→ **Source material**
# # # # #
(** What a script may ask of a helper, with the values it gives. *)
Inductive share_op : Type -> Type :=
| OpInsert (uri : string) (m : list (string * js)) : share_op Z
| OpBatchInsert (uri : string) (ms : list (list (string * js))) : share_op Z
| OpDelete (uri : string) (q : Z) : share_op Z
| OpUpdate (uri : string) (q : Z) (m : list (string * js)) : share_op Z
| OpQuery (uri : string) (q : Z) (columns : list string) : share_op (option Z)
| OpOpenFile (uri mode : string) : share_op Z
| OpGetType (uri : string) : share_op string
| OpGetFileTypes (uri mimeTypeFilter : string) : share_op (list string)
| OpNormalizeUri (uri : string) : share_op string
| OpDenormalizeUri (uri : string) : share_op string
| OpNotifyChange (uri : string) : share_op unit
| OpRelease : share_op bool.

Inductive sharable : js -> Prop :=
| sharable_string s : no_nul s -> sharable (JString s)
| sharable_number d : sharable (JNumber d)
| sharable_boolean b : sharable (JBoolean b)
| sharable_null : sharable JNull
| sharable_bytes data : sharable (JTypedArray napi_uint8_array data).
Definition sharable_object (m : list (string * js)) : Prop :=
  NoDup m.*1 /\ Z.of_nat (length m) < 2 ^ 32 /\ Forall (fun p => no_nul p.1 /\ sharable p.2) m.
Definition share_value (v : js) : DataShareValueObject :=
  match v with
  | JString s => new_string s | JNumber d => new_double d | JBoolean b => new_bool b | JTypedArray _ data => new_blob data | _ => new_null
  end.
(** A bucket with the columns of an object, in the order of their names. *)
Definition bucket_holds (m : list (string * js)) (b : DataShareValuesBucket) : Prop :=
  exists m', m' ≡ₚ m /\ sm_sorted m' /\ DataShareValuesBucket.valuesMap b = prod_map id share_value <$> m'.

Section Calling.
Context `{NapiLaws} `{AbilityNapiLaws} {W : Type} `{!NativeHelpers W} (leftover p : Z).
Abbreviation kit := (ShareKit W).
Abbreviation runtime := (ShareRuntime W).
Implicit Types (k : kit) (r : runtime).

Definition op_name {A} (o : share_op A) : string :=
  match o with
  | OpInsert _ _ => "insert" | OpBatchInsert _ _ => "batchInsert" | OpDelete _ _ => "delete" | OpUpdate _ _ _ => "update" | OpQuery _ _ _ => "query"
  | OpOpenFile _ _ => "openFile" | OpGetType _ => "getType" | OpGetFileTypes _ _ => "getFileTypes" | OpNormalizeUri _ => "normalizeUri"
  | OpDenormalizeUri _ => "denormalizeUri" | OpNotifyChange _ => "notifyChange" | OpRelease => "release"
  end.
Definition op_args {A} (o : share_op A) : list js :=
  match o with
  | OpInsert u m => [JString u; JObject m] | OpBatchInsert u ms => [JString u; JArray (JObject <$> ms)] | OpDelete u q => [JString u; JInstance q]
  | OpUpdate u q m => [JString u; JInstance q; JObject m] | OpQuery u q columns => [JString u; JInstance q; JArray (JString <$> columns)]
  | OpOpenFile u mode => [JString u; JString mode] | OpGetFileTypes u filter => [JString u; JString filter]
  | OpGetType u | OpNormalizeUri u | OpDenormalizeUri u | OpNotifyChange u => [JString u] | OpRelease => []
  end.
(** Well-formed arguments. *)
Definition op_wf {A} (o : share_op A) k : Prop :=
  let text u := no_nul u /\ empty u = false in
  match o with
  | OpInsert u m => text u /\ sharable_object m
  | OpBatchInsert u ms => text u /\ Z.of_nat (length ms) < 2 ^ 32 /\ Forall sharable_object ms
  | OpDelete u q => text u /\ is_Some (share_predicates k !! q)
  | OpUpdate u q m => text u /\ is_Some (share_predicates k !! q) /\ sharable_object m
  | OpQuery u q columns => text u /\ is_Some (share_predicates k !! q) /\ Forall no_nul columns
  | OpOpenFile u s | OpGetFileTypes u s => text u /\ no_nul s
  | OpGetType u | OpNormalizeUri u | OpDenormalizeUri u | OpNotifyChange u => text u
  | OpRelease => True
  end.
(** The native call that is meant. *)
Definition op_calls {A} (o : share_op A) k : helper_call A -> Prop :=
  match o in share_op B return helper_call B -> Prop with
  | OpInsert u m => fun c => exists b, bucket_holds m b /\ c = HInsert u b
  | OpBatchInsert u ms => fun c => exists bs, Forall2 bucket_holds ms bs /\ c = HBatchInsert u bs
  | OpDelete u q => fun c => exists x, share_predicates k !! q = Some x /\ c = HDelete u x
  | OpUpdate u q m => fun c => exists x b, share_predicates k !! q = Some x /\ bucket_holds m b /\ c = HUpdate u x b
  | OpQuery u q columns => fun c => exists x, share_predicates k !! q = Some x /\ c = HQuery u x columns
  | OpOpenFile u mode => fun c => c = HOpenFile u mode
  | OpGetType u => fun c => c = HGetType u
  | OpGetFileTypes u filter => fun c => c = HGetFileTypes u filter
  | OpNormalizeUri u => fun c => c = HNormalizeUri u
  | OpDenormalizeUri u => fun c => c = HDenormalizeUri u
  | OpNotifyChange u => fun c => c = HNotifyChange u
  | OpRelease => fun c => c = HRelease
  end.
(** What the script gets for what the helper returned: the value of the promise, and that
    given to a callback. *)
Definition op_promise {A} (o : share_op A) : A -> option js :=
  match o in share_op B return B -> option js with
  | OpInsert _ _ | OpBatchInsert _ _ | OpDelete _ _ | OpUpdate _ _ _ | OpOpenFile _ _ => fun a => napi_create_int32 a
  | OpQuery _ _ _ => fun a => Some (match a with Some _ => JInstance p | None => JUndefined end)
  | OpGetType _ | OpNormalizeUri _ | OpDenormalizeUri _ => fun a => text_value a
  | OpGetFileTypes _ _ => fun a => WrapGetFileTypesCB a
  | OpNotifyChange _ => fun _ => napi_create_int32 0
  | OpRelease => fun a => napi_get_boolean a
  end.
Definition op_callback {A} (o : share_op A) : A -> option js :=
  match o in share_op B return B -> option js with OpNotifyChange _ => fun _ => Some JUndefined | o => op_promise o end.
Definition op_error {A} (o : share_op A) : A -> Z :=
  match o in share_op B return B -> Z with
  | OpQuery _ _ _ => fun a => match a with Some _ => NO_ERROR | None => INVALID_PARAMETER end
  | _ => fun _ => NO_ERROR
  end.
# # # # #
→ **Problem description**
Retype the records above without changing a single word.

→ **Answer area**
(** What a script may ask of a helper, with the values it gives. *)
Inductive share_op : Type -> Type :=
| OpInsert (uri : string) (m : list (string * js)) : share_op Z
| OpBatchInsert (uri : string) (ms : list (list (string * js))) : share_op Z
| OpDelete (uri : string) (q : Z) : share_op Z
| OpUpdate (uri : string) (q : Z) (m : list (string * js)) : share_op Z
| OpQuery (uri : string) (q : Z) (columns : list string) : share_op (option Z)
| OpOpenFile (uri mode : string) : share_op Z
| OpGetType (uri : string) : share_op string
| OpGetFileTypes (uri mimeTypeFilter : string) : share_op (list string)
| OpNormalizeUri (uri : string) : share_op string
| OpDenormalizeUri (uri : string) : share_op string
| OpNotifyChange (uri : string) : share_op unit
| OpRelease : share_op bool.

Inductive sharable : js -> Prop :=
| sharable_string s : no_nul s -> sharable (JString s)
| sharable_number d : sharable (JNumber d)
| sharable_boolean b : sharable (JBoolean b)
| sharable_null : sharable JNull
| sharable_bytes data : sharable (JTypedArray napi_uint8_array data).
Definition sharable_object (m : list (string * js)) : Prop :=
  NoDup m.*1 /\ Z.of_nat (length m) < 2 ^ 32 /\ Forall (fun p => no_nul p.1 /\ sharable p.2) m.
Definition share_value (v : js) : DataShareValueObject :=
  match v with
  | JString s => new_string s | JNumber d => new_double d | JBoolean b => new_bool b | JTypedArray _ data => new_blob data | _ => new_null
  end.
(** A bucket with the columns of an object, in the order of their names. *)
Definition bucket_holds (m : list (string * js)) (b : DataShareValuesBucket) : Prop :=
  exists m', m' ≡ₚ m /\ sm_sorted m' /\ DataShareValuesBucket.valuesMap b = prod_map id share_value <$> m'.

Section Calling.
Context `{NapiLaws} `{AbilityNapiLaws} {W : Type} `{!NativeHelpers W} (leftover p : Z).
Abbreviation kit := (ShareKit W).
Abbreviation runtime := (ShareRuntime W).
Implicit Types (k : kit) (r : runtime).

Definition op_name {A} (o : share_op A) : string :=
  match o with
  | OpInsert _ _ => "insert" | OpBatchInsert _ _ => "batchInsert" | OpDelete _ _ => "delete" | OpUpdate _ _ _ => "update" | OpQuery _ _ _ => "query"
  | OpOpenFile _ _ => "openFile" | OpGetType _ => "getType" | OpGetFileTypes _ _ => "getFileTypes" | OpNormalizeUri _ => "normalizeUri"
  | OpDenormalizeUri _ => "denormalizeUri" | OpNotifyChange _ => "notifyChange" | OpRelease => "release"
  end.
Definition op_args {A} (o : share_op A) : list js :=
  match o with
  | OpInsert u m => [JString u; JObject m] | OpBatchInsert u ms => [JString u; JArray (JObject <$> ms)] | OpDelete u q => [JString u; JInstance q]
  | OpUpdate u q m => [JString u; JInstance q; JObject m] | OpQuery u q columns => [JString u; JInstance q; JArray (JString <$> columns)]
  | OpOpenFile u mode => [JString u; JString mode] | OpGetFileTypes u filter => [JString u; JString filter]
  | OpGetType u | OpNormalizeUri u | OpDenormalizeUri u | OpNotifyChange u => [JString u] | OpRelease => []
  end.
(** Well-formed arguments. *)
Definition op_wf {A} (o : share_op A) k : Prop :=
  let text u := no_nul u /\ empty u = false in
  match o with
  | OpInsert u m => text u /\ sharable_object m
  | OpBatchInsert u ms => text u /\ Z.of_nat (length ms) < 2 ^ 32 /\ Forall sharable_object ms
  | OpDelete u q => text u /\ is_Some (share_predicates k !! q)
  | OpUpdate u q m => text u /\ is_Some (share_predicates k !! q) /\ sharable_object m
  | OpQuery u q columns => text u /\ is_Some (share_predicates k !! q) /\ Forall no_nul columns
  | OpOpenFile u s | OpGetFileTypes u s => text u /\ no_nul s
  | OpGetType u | OpNormalizeUri u | OpDenormalizeUri u | OpNotifyChange u => text u
  | OpRelease => True
  end.
(** The native call that is meant. *)
Definition op_calls {A} (o : share_op A) k : helper_call A -> Prop :=
  match o in share_op B return helper_call B -> Prop with
  | OpInsert u m => fun c => exists b, bucket_holds m b /\ c = HInsert u b
  | OpBatchInsert u ms => fun c => exists bs, Forall2 bucket_holds ms bs /\ c = HBatchInsert u bs
  | OpDelete u q => fun c => exists x, share_predicates k !! q = Some x /\ c = HDelete u x
  | OpUpdate u q m => fun c => exists x b, share_predicates k !! q = Some x /\ bucket_holds m b /\ c = HUpdate u x b
  | OpQuery u q columns => fun c => exists x, share_predicates k !! q = Some x /\ c = HQuery u x columns
  | OpOpenFile u mode => fun c => c = HOpenFile u mode
  | OpGetType u => fun c => c = HGetType u
  | OpGetFileTypes u filter => fun c => c = HGetFileTypes u filter
  | OpNormalizeUri u => fun c => c = HNormalizeUri u
  | OpDenormalizeUri u => fun c => c = HDenormalizeUri u
  | OpNotifyChange u => fun c => c = HNotifyChange u
  | OpRelease => fun c => c = HRelease
  end.
(** What the script gets for what the helper returned: the value of the promise, and that
    given to a callback. *)
Definition op_promise {A} (o : share_op A) : A -> option js :=
  match o in share_op B return B -> option js with
  | OpInsert _ _ | OpBatchInsert _ _ | OpDelete _ _ | OpUpdate _ _ _ | OpOpenFile _ _ => fun a => napi_create_int32 a
  | OpQuery _ _ _ => fun a => Some (match a with Some _ => JInstance p | None => JUndefined end)
  | OpGetType _ | OpNormalizeUri _ | OpDenormalizeUri _ => fun a => text_value a
  | OpGetFileTypes _ _ => fun a => WrapGetFileTypesCB a
  | OpNotifyChange _ => fun _ => napi_create_int32 0
  | OpRelease => fun a => napi_get_boolean a
  end.
Definition op_callback {A} (o : share_op A) : A -> option js :=
  match o in share_op B return B -> option js with OpNotifyChange _ => fun _ => Some JUndefined | o => op_promise o end.
Definition op_error {A} (o : share_op A) : A -> Z :=
  match o in share_op B return B -> Z with
  | OpQuery _ _ _ => fun a => match a with Some _ => NO_ERROR | None => INVALID_PARAMETER end
  | _ => fun _ => NO_ERROR
  end.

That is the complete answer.